Tinha sido mesmo um camelo.
Meter-me assim pelo areal afora julgando que ia ser uma caminhada estimulante. A princípio até foi. Pela beira-mar, pela areia molhada e compacta a caminhada foi fácil. Depois a maré foi subindo, eu cada vez mais longe do ponto de partida, a volta estava a ser penosa, a patinar na areia solta. Nem uma sombra, nem uma gota de água. E em redor não se avistava ninguém nem ao menos uma barraca de pescadores onde pudesse matar a sede. Lá ia arrastando os pés como podia, tentando pensar em coisas agradáveis, para esquecer o tormento que estava a ser a caminhada de regresso.
Não sei bem por que razão, mas a primeira coisa que pensei foi em sultanas. (Não nas mulheres dos sultões, que ali à torreira não me iam servir de nada. Não iriam? Fica a dúvida…). Primeiro até pensei em passas de uvas, mas depois as grainhas não me agradavam e passei para as sultanas. Essas não têm grainhas. Depois pensei que o açúcar das sultanas ainda me ia fazer mais sede e complicar mais a vida. Depois pensei nas garrafas de água que ainda na véspera tinha ido comprar ao supermercado e que estavam lá em casa à minha espera. Se eu lá chegar…

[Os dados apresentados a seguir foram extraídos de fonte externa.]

(* ===== verification/Ip4Header.v ===== *)
(** * IPv4: the header ip4_output_if_src writes *)
From S2P Require Import Prelude Triple Def Pbuf PbufFacts PbufWrite PbufAlloc PbufPool PbufChain PbufRef PbufOwn PbufEdit.
From S2P Require Import Netif Node Ip4Addr InetChksum Ethernet Etharp Ip4 Ip4Facts.

(** A header without options, RFC 791: version and length, type of service, total
    length, identification, no flags and offset, TTL, protocol, checksum; the
    addresses are kept in network order. *)
Definition ip_header (tos len id ttl proto c src dest : Z) : list Z :=
  [0x45; tos; len / 256; len mod 256; id / 256; id mod 256; 0; 0; ttl; proto] ++ st16 c ++ st32 src ++ st32 dest.

Record header_ranges (tos len id ttl proto src dest : Z) : Prop := {
  range_tos : 0 <= tos < 256;
  range_len : 0 <= len < 65536;
  range_id : 0 <= id < 65536;
  range_ttl : 0 <= ttl < 256;
  range_proto : 0 <= proto < 256;
  range_src : 0 <= src < 4294967296;
  range_dest : 0 <= dest < 4294967296;
}.

Lemma st16_ok v : bytes_ok (st16 v).
Proof. by repeat (apply Forall_cons_2; [apply Z.mod_pos_bound; lia|]). Qed.

Lemma ip_header_ok tos len id ttl proto c src dest :
  header_ranges tos len id ttl proto src dest -> bytes_ok (ip_header tos len id ttl proto c src dest).
Proof.
  intros [? ? ? ? ? ? ?]. unfold ip_header.
  apply bytes_ok_app. split; [repeat apply Forall_cons_2; unfold is_byte; (done || ulia)|].
  apply bytes_ok_app. split; [apply st16_ok|]. apply bytes_ok_app. by split; apply st32_ok.
Qed.

(** ** The checksum *)

(** When a checksum says that nothing was damaged. *)
Lemma inet_chksum_zero addr d :
  bytes_ok d -> lenZ d <= 65536 -> (inet_chksum addr d = 0 <-> osum d mod 65535 = 0 /\ osum d <> 0).
Proof.
  intros Hd Hl. rewrite inet_chksum_eq by done. pose proof (osum_nonneg d Hd). unfold ocsum.
  destruct (Z.eqb_spec (osum d) 0) as [E|E]; [lia|].
  pose proof (Z.div_mod (osum d - 1) 65535 ltac:(lia)). pose proof (Z.mod_pos_bound (osum d - 1) 65535 ltac:(lia)).
  pose proof (Z.div_mod (osum d) 65535 ltac:(lia)). pose proof (Z.mod_pos_bound (osum d) 65535 ltac:(lia)).
  split; [|intros [? _]; lia]. intros ?. split; [|done].
  assert (osum d = 65535 * ((osum d - 1) / 65535 + 1)) as -> by lia. rewrite Z.mul_comm. apply Z.mod_mul. lia.
Qed.

Lemma PP_HTONS_pair hi lo : 0 <= hi < 256 -> 0 <= lo < 256 -> PP_HTONS (Z.lor lo (Z.shiftl hi 8)) = hi + 256 * lo.
Proof.
  intros Hh Hl. rewrite Z.lor_comm, lor_shiftl_add by (change (2 ^ 8) with 256; lia). change (2 ^ 8) with 256.
  change (PP_HTONS ?x) with (lwip_htons x). rewrite lwip_htons_eq by lia. ulia.
Qed.

Lemma land_low v : Z.land v 0xFFFF = v mod 65536.
Proof. apply land_0xffff. Qed.

Lemma osum_ip_header tos len id ttl proto c src dest :
  header_ranges tos len id ttl proto src dest -> 0 <= c < 65536 ->
  osum (ip_header tos len id ttl proto c src dest) =
    (0x45 + 256 * tos) + lwip_htons len + lwip_htons id + (ttl + 256 * proto) + c +
    (src mod 65536 + src / 65536) + (dest mod 65536 + dest / 65536).
Proof.
  intros [? ? ? ? ? ? ?] Hc. unfold ip_header. rewrite !lwip_htons_eq by done.
  rewrite !(proj1 (osum_app _ _)). change (Z.even (lenZ (_ :: _))) with true.
  change (Z.even (lenZ (st16 c))) with true. change (Z.even (lenZ (st32 src))) with true. cbv iota.
  rewrite !osum_st32 by done. rewrite !land_low, !Z.shiftr_div_pow2 by done. change (2 ^ 16) with 65536.
  rewrite (Z.mod_small (src / 65536)), (Z.mod_small (dest / 65536)) by (split; [apply Z.div_pos|apply Z.div_lt_upper_bound]; lia).
  unfold st16. cbn [osum]. assert (c mod 256 + 256 * ((c / 256) mod 256) = c) by ulia. lia.
Qed.

(** The end of the inline computation: two folds, and the low half of the
    complement. *)
Lemma fold_twice s :
  0 <= s < 4294836225 ->
  u16 (Z.lnot (u32 (Z.shiftr (u32 (Z.shiftr s 16 + Z.land s 0xFFFF)) 16 + u32 (Z.shiftr s 16 + Z.land s 0xFFFF)))) = 65535 - ocsum s.
Proof.
  intros Hs. change (u32 (Z.shiftr s 16 + Z.land s 0xFFFF)) with (FOLD_U32T s).
  pose proof (fold2_bound s Hs) as Hb. destruct (fold_eq s ltac:(lia)) as (Hf & ? & ? & ?).
  pose proof (oc_ocsum _ _ (oc_fold _ _ (oc_fold _ _ (oc_refl s ltac:(lia)) ltac:(lia)) ltac:(lia)) ltac:(lia) Hb) as Ho.
  rewrite <- Ho. destruct (fold_eq (FOLD_U32T s) ltac:(lia)) as (Hf2 & ? & ? & ?). rewrite Hf2 in Hb |- *.
  set (x := FOLD_U32T s) in *. rewrite Z.shiftr_div_pow2 by done. change (2 ^ 16) with 65536. rewrite u32_small by lia.
  unfold Z.lnot, u16. symmetry. apply (Z.mod_unique_pos _ _ (- (x / 65536) - 1)); lia.
Qed.

Lemma header_chksum_spec len ttl tos proto id src dest :
  header_ranges tos len id ttl proto src dest ->
  header_chksum len ttl tos proto id src dest = 65535 - ocsum (osum (ip_header tos len id ttl proto 0 src dest)).
Proof.
  intros Hr. rewrite osum_ip_header by done. pose proof Hr as [? ? ? ? ? ? ?]. unfold header_chksum. cbv zeta.
  change (u8 (Z.lor (Z.shiftl 4 4) (IP_HLEN / 4))) with 0x45. rewrite (PP_HTONS_pair ttl proto), (PP_HTONS_pair 0x45 tos) by lia.
  rewrite !land_low, !(Z.shiftr_div_pow2 src), !(Z.shiftr_div_pow2 dest) by done. change (2 ^ 16) with 65536.
  pose proof (lwip_htons_bound len). pose proof (lwip_htons_bound id).
  assert (forall v, 0 <= v < 4294967296 -> 0 <= v mod 65536 < 65536 /\ 0 <= v / 65536 < 65536) as Hv
    by (intros; split; [apply Z.mod_pos_bound; lia|split; [apply Z.div_pos|apply Z.div_lt_upper_bound]; lia]).
  pose proof (Hv src ltac:(lia)). pose proof (Hv dest ltac:(lia)).
  set (s := u32 (_ + src / 65536)).
  assert (s = 0 + (ttl + 256 * proto) + dest mod 65536 + dest / 65536 + (69 + 256 * tos) + lwip_htons len + lwip_htons id +
    src mod 65536 + src / 65536) as Es.
  { unfold s. repeat match goal with |- context [u32 ?x] =>
      lazymatch x with context [u32 _] => fail | _ => rewrite (u32_small x) by lia end end. done. }
  rewrite <- land_low, fold_twice by lia. do 2 f_equal. lia.
Qed.

(** The header it writes verifies, wherever it is in memory. *)
Lemma ip_header_verifies addr len ttl tos proto id src dest :
  header_ranges tos len id ttl proto src dest ->
  inet_chksum addr (ip_header tos len id ttl proto (header_chksum len ttl tos proto id src dest) src dest) = 0.
Proof.
  intros Hr. pose proof (ip_header_ok tos len id ttl proto 0 src dest Hr) as Hok. pose proof (osum_nonneg _ Hok) as Hs.
  pose proof (ocsum_bound (osum (ip_header tos len id ttl proto 0 src dest))) as Hb.
  rewrite header_chksum_spec by done. set (s := osum (ip_header tos len id ttl proto 0 src dest)) in *.
  rewrite inet_chksum_eq; [|by apply ip_header_ok|simpl; lia].
  assert (osum (ip_header tos len id ttl proto (65535 - ocsum s) src dest) = s + (65535 - ocsum s)) as ->.
  { unfold s. rewrite !osum_ip_header by (done || (fold s; lia)). lia. }
  rewrite ocsum_complement by done. lia.
Qed.

(** ** Writing into the middle of a block *)

Definition with_block (q : positive) (bs : list Z) (h : heap) : heap := set_mem (<[q := bs]> (h_mem h)) h.

Lemma with_block_twice q bs bs' h : with_block q bs (with_block q bs' h) = with_block q bs h.
Proof. unfold with_block, set_mem. simpl. by rewrite insert_insert_eq. Qed.
Lemma with_block_id q bs h : h_mem h !! q = Some bs -> with_block q bs h = h.
Proof. intros Hq. unfold with_block, set_mem. rewrite insert_id by done. by destruct h. Qed.
Lemma with_block_mem q bs h : h_mem (with_block q bs h) !! q = Some bs.
Proof. apply lookup_insert_eq. Qed.

Section Window.
Context (q : positive) (pre post : list Z) (h : heap).

(** The heap with [mid] between [pre] and [post]. *)
Definition window (mid : list Z) : heap := with_block q (pre ++ mid ++ post) h.

Lemma window_store mid o i v :
  o = lenZ pre -> 0 <= i -> i + lenZ v <= lenZ mid ->
  store (Some (Ptr q o)) i v (window mid) = Some (tt, window (overwrite mid i v)).
Proof.
  intros -> Hi Hv. unfold store. destruct (lenZ v =? 0) eqn:E0; b2p.
  { assert (v = []) as -> by (by apply length_zero_iff_nil; lia). by rewrite overwrite_nil. }
  unfold window at 1 2. rewrite with_block_mem, !length_app.
  rewrite (proj2 (Z.leb_le 0 (lenZ pre + i))), (proj2 (Z.leb_le (lenZ pre + i + lenZ v) _)) by lia. cbn [andb].
  rewrite overwrite_app_r by lia. replace (lenZ pre + i - lenZ pre) with i by lia. rewrite overwrite_app_l by lia.
  unfold window, with_block, set_mem. simpl. by rewrite insert_insert_eq.
Qed.
Lemma window_load mid o i n :
  o = lenZ pre -> 0 <= i -> 0 <= n -> i + n <= lenZ mid ->
  load (Some (Ptr q o)) i n (window mid) = Some (slice mid i n, window mid).
Proof.
  intros -> Hi Hn Hl. rewrite (load_run (window mid) q (lenZ pre) (pre ++ mid ++ post) i n); [|apply with_block_mem|lia|lia|rewrite !length_app; lia].
  rewrite slice_app_r by lia. replace (lenZ pre + i - lenZ pre) with i by lia.
  rewrite slice_app_split by lia. rewrite Z.min_l by lia. by rewrite Z.sub_diag, slice_0_0, app_nil_r.
Qed.
End Window.

Lemma window_split h q bs o n :
  h_mem h !! q = Some bs -> 0 <= o -> 0 <= n -> o + n <= lenZ bs ->
  exists pre post, bs = pre ++ slice bs o n ++ post /\ lenZ pre = o /\ h = window q pre post h (slice bs o n).
Proof.
  intros Hq Ho Hn Hl. exists (take (Z.to_nat o) bs), (drop (Z.to_nat (o + n)) bs).
  assert (bs = take (Z.to_nat o) bs ++ slice bs o n ++ drop (Z.to_nat (o + n)) bs) as E by (by rewrite <- drop_slice, take_drop by lia).
  split; [done|]. split; [rewrite length_take; lia|]. unfold window. rewrite <- E. symmetry. by apply with_block_id.
Qed.

(** The bytes of a field. *)
Lemma slice_mid (a b c : list Z) i n : lenZ a = i -> lenZ b = n -> slice (a ++ b ++ c) i n = b.
Proof.
  intros <- <-. rewrite slice_app_r by lia. rewrite Z.sub_diag, slice_app_split by lia. rewrite Z.sub_0_r, Z.min_l by lia.
  by rewrite Z.sub_diag, slice_0_0, app_nil_r, slice_full.
Qed.

Lemma overwrite_mid (a b c v : list Z) i : lenZ a = i -> length v = length b -> overwrite (a ++ b ++ c) i v = a ++ v ++ c.
Proof.
  intros <- Hv. rewrite overwrite_app_r by lia. rewrite Z.sub_diag, overwrite_app_l by lia. do 2 f_equal.
  unfold overwrite. rewrite take_0. simpl. rewrite Hv, drop_all. apply app_nil_r.
Qed.

Section Run.
Context {E : PbufEnv} {X : Type} {LL : LinkLayer X} {AP : part X arp} {IP : part X ip_state} {FR : IpFragments X}.

(** Twenty bytes are written one field after the other. *)
Lemma header_stores mid tos len id ttl proto c src dest :
  lenZ mid = 20 -> 0 <= len < 65536 -> 0 <= id < 65536 ->
  overwrite (overwrite (overwrite (overwrite (overwrite (overwrite (overwrite (overwrite (overwrite (overwrite mid
    8 [ttl]) 9 [proto]) 16 (st32 dest)) 0 [u8 (Z.lor (Z.shiftl 4 4) (IP_HLEN / 4))]) 1 [tos]) 2 (st16 (lwip_htons len))) 6 (st16 0))
    4 (st16 (lwip_htons id))) 12 (st32 src)) 10 (st16 c) = ip_header tos len id ttl proto c src dest.
Proof.
  intros Hm Hl Hi. rewrite !st16_htons by done. do 20 (destruct mid as [|? mid]; [done|]). destruct mid; [|simpl in Hm; lia]. done.
Qed.

(** The next store of the header, by [Hst]. *)
Ltac wstore Hst :=
  match goal with
  | Hm : lenZ ?m = 20 |- (zoom (store _ ?i ?v) ≫= _) (Node (_ ?m) _ ?y) = _ =>
      let Hr := fresh in let Hl := fresh in destruct (Hst m y i v Hm ltac:(lia) ltac:(simpl; lia)) as [Hr Hl]; mrun Hr; clear Hr Hm
  end.

Lemma output_if_src_run h g x p b o bs i ttl tos proto src dest :
  h_pbufs h !! p = Some b -> payload b = Some (Ptr p o) -> h_mem h !! p = Some bs ->
  Z.land (type_internal b) PBUF_TYPE_FLAG_STRUCT_DATA_CONTIGUOUS <> 0 ->
  SIZEOF_STRUCT_PBUF + 20 <= o <= lenZ bs -> 0 <= tot_len b -> tot_len b + 20 < 65536 -> 0 <= ip_id (ip_of (Node h g x)) < 65536 ->
  let id := ip_id (ip_of (Node h g x)) in
  let hd c := ip_header tos (tot_len b + 20) id ttl proto c (default IPADDR_ANY src) dest in
  ip4_output_if_src p src (Some dest) ttl tos proto i (Node h g x) =
    ip4_transmit p dest i
      (Node (with_block p (overwrite bs (o - 20) (hd (header_chksum (tot_len b + 20) ttl tos proto id (default IPADDR_ANY src) dest)))
        (patch p (move_payload b p o 20) h)) g (set_part (set_ip_id (u16 (id + 1)) (get_part x)) x)).
Proof.
  intros Hb Hpl Hbs Hct Ho H0 Ht Hid id hd. unfold SIZEOF_STRUCT_PBUF in Ho. unfold ip4_output_if_src.
  pose proof (pbuf_add_header_run h p b o IP_HLEN Hb Hpl Hct) as Hadd. unfold IP_HLEN, SIZEOF_STRUCT_PBUF in *.
  mrun (heap_run _ _ g x _ _ (Hadd ltac:(done) ltac:(lia) ltac:(lia) ltac:(lia))). clear Hadd.
  set (b1 := move_payload b p o 20). fold (patch p b1 h).
  assert (h_pbufs (patch p b1 h) !! p = Some b1) as Hb1 by apply lookup_insert_eq.
  mrun (heap_run _ _ g x _ _ (get_pbuf_run _ _ _ Hb1)). cbv zeta. change (payload b1) with (Some (Ptr p (o - 20))).
  change (tot_len b1) with (u16 (tot_len b + 20)). rewrite u16_small by lia.
  destruct (window_split (patch p b1 h) p bs (o - 20) 20 Hbs ltac:(lia) ltac:(lia) ltac:(lia)) as (pre & post & Ebs & Hpre & Hw).
  pose proof (length_slice bs (o - 20) 20 ltac:(lia) ltac:(lia) ltac:(lia)) as Hmid. set (mid := slice bs (o - 20) 20) in *.
  assert (forall c, lenZ (hd c) = 20) as Hhd by done.
  assert (forall c, with_block p (overwrite bs (o - 20) (hd c)) (patch p b1 h) = window p pre post (patch p b1 h) (hd c)) as ->.
  { intros c. unfold window. f_equal. rewrite Ebs at 1. apply overwrite_mid; [done|]. pose proof (Hhd c). lia. }
  rewrite Hw at 1. set (W := window p pre post (patch p b1 h)).
  assert (forall m y i v, lenZ m = 20 -> 0 <= i -> i + lenZ v <= 20 ->
    (onheap (store (Some (Ptr p (o - 20))) i v) : M (node X) unit) (Node (W m) g y) = Some (tt, Node (W (overwrite m i v)) g y) /\ lenZ (overwrite m i v) = 20) as Hst.
  { intros m y j v Hm Hj Hv. split; [|rewrite length_overwrite; lia]. apply heap_run. apply window_store; lia. }
  pose proof Hmid as Hmid0. clearbody mid. do 7 wstore Hst. rewrite (bind_run _ _ _ _ _ (onip_get_run _ g x)). cbv beta. wstore Hst.
  rewrite (bind_run _ _ _ _ _ (onip_put_run _ _ g x)). cbv beta. do 2 wstore Hst.
  do 2 f_equal. f_equal. apply header_stores; [done|lia|exact Hid].
Qed.

(** What ip4_transmit decides. *)
Lemma transmit_run h g x p b dest i n :
  nif g !! i = Some n -> h_pbufs h !! p = Some b ->
  ip4_transmit p dest i (Node h g x) =
    (if negb (mtu n =? 0) && (mtu n <? tot_len b) then ip4_frag p i dest else netif_output i p dest) (Node h g x).
Proof.
  intros Hn Hb. unfold ip4_transmit. mrun (get_netif_run h g x i n Hn). mrun (heap_run _ _ g x _ _ (get_pbuf_run _ _ _ Hb)). by destruct (_ && _).
Qed.

End Run.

Exagero! Claro que vou chegar, só que vou sofrer como um camelo. Mais que um camelo certamente, que esses armazenam líquidos para se precaverem. Camelo estava a ser eu. Camelo, burro, vamos a ver se não chego a avestruz e não meto a cabeça debaixo da areia. Aproximo-me do mar e refresco-me um pouco com a água. Foi numa dessas alturas que ouvi umas gargalhadas vindas da água. Uma, duas vezes…
Olhei: com a cabeça fora de água - cabeça azulada com os olhos a brilhar de gozo – vi o Carapau. Por duas vezes aflorou à tona da água, por duas vezes gargalhou. Respondi-lhe como convinha: mandei-o àquela banda. Desapareceu. Deve ter ido mesmo.
Fiquei outra vez sozinho, com a areia, o calor e uns quilómetros pela frente. Continuei a andar e remoer uma vingança: quando chegasse a casa ia inventar qualquer coisa para mandar ao Carapau. Afinal foi ele que me meteu nesta alhada de abrir o blog e de ter de escrever qualquer coisa de vez em quando. Eu a penar, e ele à fresca de volta das navalheiras e à espera da prima, que, ou não lhe liga nada ou fá-lo sofrer. Se eu não tivesse já visto umas fotos dela, por sinal bem sexy, até diria que era uma invenção dele.
Mais tarde acabei por chegar a casa, estoirado, mas mesmo assim com forças para escrever este relato que vou mandar para o peixinho publicar.
Chamei-lhe “Uma história das Arábias”, porque tem todos os ingredientes: muita areia, muito calor, pelo menos um camelo (dois se contarmos com o Carapau), sultanas, uma prima que pode fazer de odalisca, falta de água, miragens (pois estou na dúvida, agora saciada a sede, que tenha mesmo visto o Carapau), e duas palmeiras. As palmeiras aparecem só agora para dar mais cor ao cenário e podem ser aquelas duas que vejo ali no jardim…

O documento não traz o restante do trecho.